Russian scientist (1930–2026)

Maksim Borisovich Ovodenko (Максим Борисович Оводенко; 11 August 1930 – 26 September 2026) was a Russian metallurgist and technical scientist in aircraft engineering. He served as the Director of the Samara Metallurgical Plant from 1984 to 1996 and was also a professor at Samara University. He was awarded the Hero of Socialist Labour in 1990.

==Early life and career==
Maksim Borisovich Ovodenko was born on 11 August 1930, in Cherkasy, Ukrainian SSR, Soviet Union. His father was killed in 1942 near Stalingrad during World War II. He studied high school at the Ural State Technical University in Yekaterinburg. He then graduated in 1955 with a degree in metallurgical engineering.

Ovodenko began his career in 1955 at the Kamensk-Uralsky Metallurgical Plant in Sverdlovsk Oblast, where he worked for seventeen years. In 1972, he became the Chief Engineer of the Lenin Krasnoyarsk Metallurgical Plant in Krasnoyarsk, where he spent twelve years in his term. In 1984, he became the Director of the Kuibyshev Metallurgical Plant. By 1988, the facility produced 600,000 metric tons of aluminium products. He then served as a professor at Samara University. He authored 27 scientific papers and 47 patents for industrial inventions.

==Personal life and death==
Ovodenko was married to Angelina Nikolaevna Ovodenko, they had three children together. Angelina later died in 2006.

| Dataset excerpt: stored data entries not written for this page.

(** X3.  After a timestamp of the pattern the decoder also reads a comma
    or a period and digits, as a fraction of the second; the encoder writes
    the value without it, so that the wire string does not come back. *)
Theorem fraction_is_read_and_dropped s p ds :
  in_pattern s = true -> valid_timestamp s = true ->
  time.commaOrPeriod p = true -> ds <> EmptyString -> strconv.all_digits ds = true ->
  exists ct ct',
    UnmarshalJSON (quoted s) = Ok ct /\
    UnmarshalJSON (quoted (s +:+ String p ds)) = Ok ct' /\
    time.sec (Time ct') = time.sec (Time ct) /\
    time.nsec (Time ct') = time.parseNanoseconds ds /\
    MarshalJSON ct' = Ok (quoted s).
Proof.
  intros Hpat Hvalid Hp Hne Hds.
  destruct (in_pattern_inv s Hpat)
    as (y1 & y2 & y3 & y4 & m1 & m2 & d1 & d2 & h1 & h2 & n1 & n2 & s1 & s2 & -> & HF).
  rewrite valid_timestamp_pattern in Hvalid.
  pose proof (Parse_pattern _ _ _ _ _ _ _ _ _ _ _ _ _ _ HF) as HP. cbv zeta in HP.
  rewrite Hvalid in HP.
  pose proof (Parse_pattern_fraction _ _ _ _ _ _ _ _ _ _ _ _ _ _ p ds HF Hp Hne Hds Hvalid) as HPf.
  pose proof (Format_pattern _ _ _ _ _ _ _ _ _ _ _ _ _ _ (time.parseNanoseconds ds) HF Hvalid)
    as HFm.
  do 2 eexists. split; [|split; [|split; [|split]]].
  - unfold UnmarshalJSON. rewrite str_slice_quoted. cbn [mbind outcome_bind].
    rewrite HP. reflexivity.
  - unfold UnmarshalJSON. rewrite str_slice_quoted. cbn [mbind outcome_bind].
    cbv beta iota fix delta [String.append]. rewrite HPf. reflexivity.
  - reflexivity.
  - reflexivity.
  - unfold MarshalJSON. cbn [Time]. rewrite HFm.
    f_equal. apply (Marshal_pattern _ _ _ _ _ _ _ _ _ _ _ _ _ _ HF).
Qed.

Lemma fraction_is_read_and_dropped_witness :
  exists ct ct',
    UnmarshalJSON (quoted "2024-01-15T08:30:00") = Ok ct /\
    UnmarshalJSON (quoted "2024-01-15T08:30:00,75") = Ok ct' /\
    time.sec (Time ct') = time.sec (Time ct) /\
    time.nsec (Time ct') = 750000000 /\
    MarshalJSON ct' = Ok (quoted "2024-01-15T08:30:00").
Proof.
  apply (fraction_is_read_and_dropped "2024-01-15T08:30:00" "," "75");
    first [reflexivity | discriminate].
Defined.

(** ** The filter, composed and fed with printed identifiers *)

Lemma filter_twice {A} (f g : A -> bool) (l : list A) :
  List.filter f (List.filter g l) = List.filter (fun x => g x && f x) l.
Proof.
  induction l as [|x l IH]; [reflexivity|]. cbn [List.filter].
  destruct (g x); cbn [List.filter andb]; [destruct (f x)|]; now rewrite IH.
Qed.

Lemma kept_split lineID direction d :
  kept lineID direction d = kept lineID "" d && kept "" direction d.
Proof.
  unfold kept. change (String.eqb "" "") with true. cbn [orb].
  rewrite andb_true_r. reflexivity.
Qed.

(** X4.  Filtering by line and then by direction, or by direction and
    then by line, keeps what filtering by both keeps; filtering the result
    again with the same filters changes nothing. *)
Theorem filterDepartures_composes departures lineID direction :
  elems (filterDepartures (elems (filterDepartures departures lineID "")) "" direction)
    = elems (filterDepartures departures lineID direction) /\
  elems (filterDepartures (elems (filterDepartures departures "" direction)) lineID "")
    = elems (filterDepartures departures lineID direction) /\
  elems (filterDepartures (elems (filterDepartures departures lineID direction))
           lineID direction)
    = elems (filterDepartures departures lineID direction).
Proof.
  rewrite !filterDepartures_elems, !filter_twice. repeat split.
  - apply List.filter_ext. intros d. now rewrite (kept_split lineID direction d).
  - apply List.filter_ext. intros d.
    rewrite (kept_split lineID direction d). apply andb_comm.
  - apply List.filter_ext. intros d. apply andb_diag.
Qed.

Lemma append_cons c s t : String c s +:+ t = String c (s +:+ t).
Proof. reflexivity. Qed.

Lemma append_assoc' s t u : (s +:+ t) +:+ u = s +:+ (t +:+ u).
Proof. induction s as [|c s IH]; [reflexivity|]. rewrite !append_cons. now rewrite IH. Qed.

Lemma all_digits_app s t :
  strconv.all_digits (s +:+ t) = strconv.all_digits s && strconv.all_digits t.
Proof.
  induction s as [|c s IH]; [reflexivity|]. rewrite append_cons.
  cbn [strconv.all_digits]. rewrite IH. apply andb_assoc.
Qed.

Lemma digits_val_app a s t :
  time.digits_val a (s +:+ t) = time.digits_val (time.digits_val a s) t.
Proof.
  revert a. induction s as [|c s IH]; intros a; [reflexivity|]. rewrite append_cons.
  cbn [time.digits_val]. apply IH.
Qed.

(** The digits [utoa_fuel] writes, when the rounds suffice. *)
Lemma utoa_fuel_digits f :
  forall u acc, 0 <= u < 10 ^ Z.of_nat f -> (1 <= f)%nat ->
    exists ds, ds <> EmptyString /\ strconv.all_digits ds = true /\
               time.digits_val 0 ds = u /\ utoa_fuel f u acc = ds +:+ acc.
Proof.
  induction f as [|f IH]; intros u acc Hu Hf; [lia|].
  cbn [utoa_fuel].
  assert (Hm : 0 <= u mod 10 <= 9) by zdm.
  destruct (digit_char_digit (u mod 10) Hm) as [Hd Hv].
  destruct (u / 10 =? 0) eqn:E.
  - apply Z.eqb_eq in E.
    exists (String (digit_char (u mod 10)) EmptyString). split; [discriminate|].
    split; [cbn [strconv.all_digits]; now rewrite Hd|].
    split; [cbn [time.digits_val]; rewrite Hv; zdm|reflexivity].
  - apply Z.eqb_neq in E.
    rewrite Nat2Z.inj_succ, Z.pow_succ_r in Hu by lia.
    assert (Hf' : (1 <= f)%nat).
    { destruct f; [|lia]. exfalso. apply E. change (10 ^ Z.of_nat 0) with 1 in Hu. zdm. }
    destruct (IH (u / 10) (String (digit_char (u mod 10)) acc)) as (ds & Hne & Hall & Hval & Heq);
      [zdm|exact Hf'|].
    exists (ds +:+ String (digit_char (u mod 10)) EmptyString).
    split; [destruct ds; [contradiction|discriminate]|].
    split; [rewrite all_digits_app, Hall; cbn [strconv.all_digits]; now rewrite Hd|].
    split.
    + rewrite digits_val_app, Hval. cbn [time.digits_val]. rewrite Hv. zdm.
    + rewrite Heq, append_assoc'. reflexivity.
Qed.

Ovodenko died on 26 September 2026, at the age of 96.

==Legacy==
Vyacheslav Fedorishchev, governor of Samara Oblast, announced on his account in Max "I am deeply saddened to report the passing of Maksim Borisovich Ovodenko, Hero of Socialist Labour, Honorary Citizen of the Samara Region, and Honorary Citizen of the City of Samara. A legendary figure, a man of an era".